Капитан Двадцать Восемь вызывает по рации землю.
Но ему отвечают лишь музыкой и канонадой.
Капитан Тридцать Три произносит «Не внемлю. Не внемлю».
Он теперь много спит. И во сне он, наверное, видит парады.
Да, я тоже хочу на парад, на Девятое Мая,
Чтобы шли мы с тобою, как малые дети, за руки держась.
В темном небе салют. И над этим салютом взмывая,
Будем плыть мы с тобой, над землею и небом смеясь.
Ветераны нам будут махать золотыми флажками,
И на башнях кремлевских в тот день парашюты раскроют зонты,
Будут плыть самолеты, будут танки струиться под нами.
Ты со мной? Ты со мной. Вот рука и мосты.
Здравствуй, город Москва. Я люблю твоих девочек нервных,
Я люблю твои темные воды и великих вокзалов кошмар.
И тебя я люблю. Ты меня тоже любишь, наверное.
Обними же меня, ибо скоро я сделаюсь стар.
В синих тапках я буду сидеть на веселом диване —
Весь седой и улыбчивый, словно Будда, что съел пирожок.
И земля с небесами будут вместе смеяться над нами.
Потому что мы глупые дети. И в руках наших красный флажок.


(из романа «Мифогенная любовь каст»)

***
В Вену уезжают в рессорной коляске,
Руками в перчатках придерживая шляпы.
Горничная в кружевах, мальчик в картонной маске
Их провожают в тени деревянного папы.

Папа источен жуками, в Вене танцуют вальсы,
За декадансом и картами не замечают людей,
И, спотыкаясь о нищих, грубо бормочут «Шайссе!»,
И уезжают в Пратер в сопровожденье гостей.

Но в темноте фабрик синеют глаза рабочих,
Со Скандинавского моря свежий дует норд-ост.
И в каждом немецком сердце, среди оседающей ночи,
Вдруг проступает четкость святых, указующих звезд!

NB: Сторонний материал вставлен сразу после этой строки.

(** * DialogRasaMigrator: a shallow embedding of the Dialogflow to Rasa migrator

    The development follows [DialogRasaMigrator.py].  Python text is a
    sequence of Unicode code points, so a [str] is a list of code points;
    the string methods the script relies on ([startswith], [endswith],
    [find], slicing, [replace], [split] with a bound, [join], [in]) are
    embedded first, then the script's functions in source order, with the
    module globals and the three target files threaded as an explicit
    [state]. *)

From Stdlib Require Import String Ascii.
From Stdlib Require DecimalString.
From Stdlib Require Import NArith ZArith Lia Bool List.
Import ListNotations.

Set Implicit Arguments.

(** ** Text *)

Definition char := N.
Definition str := list char.

(** ASCII literal to text. *)
Definition lit (s : string) : str :=
  map N_of_ascii (list_ascii_of_string s).

Definition LF : char := 10%N.       (* line feed *)
Definition CR : char := 13%N.       (* carriage return *)
Definition DQUOTE : char := 34%N.   (* plain double quote *)
Definition LDQUOTE : char := 8220%N. (* left double quotation mark *)
Definition RDQUOTE : char := 8221%N. (* right double quotation mark *)

Fixpoint str_eqb (a b : str) : bool :=
  match a, b with
  | [], [] => true
  | x :: a', y :: b' => N.eqb x y && str_eqb a' b'
  | _, _ => false
  end.

(** [s.startswith(p)] *)
Fixpoint startswith (s p : str) {struct p} : bool :=
  match p with
  | [] => true
  | a :: p' =>
      match s with
      | [] => false
      | b :: s' => N.eqb b a && startswith s' p'
      end
  end.

(** [s.endswith(p)] *)
Definition endswith (s p : str) : bool :=
  startswith (rev s) (rev p).

(** [s.find(sub)]: the lowest index at which [sub] occurs, [-1] when it
    does not occur. *)
Fixpoint find_nat (s sub : str) : option nat :=
  if startswith s sub then Some 0
  else match s with
       | [] => None
       | _ :: s' => option_map S (find_nat s' sub)
       end.

Definition find (s sub : str) : Z :=
  match find_nat s sub with
  | Some i => Z.of_nat i
  | None => (-1)%Z
  end.

(** [sub in s] *)
Definition contains (s sub : str) : bool :=
  match find_nat s sub with Some _ => true | None => false end.

(** [s[:i]] with Python's treatment of a negative bound (counted from the
    end, clamped at the start). *)
Definition slice_to (s : str) (i : Z) : str :=
  if (i <? 0)%Z then firstn (length s - Z.to_nat (- i)) s
  else firstn (Z.to_nat i) s.

(** [s.replace(old, new, count)]; [count = None] is Python's default
    (every occurrence).  Occurrences are taken left to right and do not
    overlap; [skip] counts the characters of a matched occurrence still
    to be dropped. *)
Definition count_left (count : option nat) : bool :=
  match count with Some 0 => false | _ => true end.

Definition count_dec (count : option nat) : option nat :=
  match count with Some n => Some (pred n) | None => None end.

Fixpoint replace_scan (old new : str) (count : option nat) (skip : nat)
  (s : str) : str :=
  match s with
  | [] => []
  | c :: s' =>
      match skip with
      | S k => replace_scan old new count k s'
      | 0 =>
          if count_left count && startswith s old
          then new ++ replace_scan old new (count_dec count) (length old - 1) s'
          else c :: replace_scan old new count 0 s'
      end
  end.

Среди душистой прели изысканных будуаров,
Среди дворцовых комнат и розовых мягких цветов,
Слышен веселый грохот грядущих наших ударов,
Слышен весенний грохот падающих оков!

И каждый немецкий мальчик, покинув седые термы,
Покинув пар и влажность пустых бассейнов и урн,
Находит тысячи свастик в каплях собственной спермы.
Он ей угощает девочек, как приказывает Сатурн.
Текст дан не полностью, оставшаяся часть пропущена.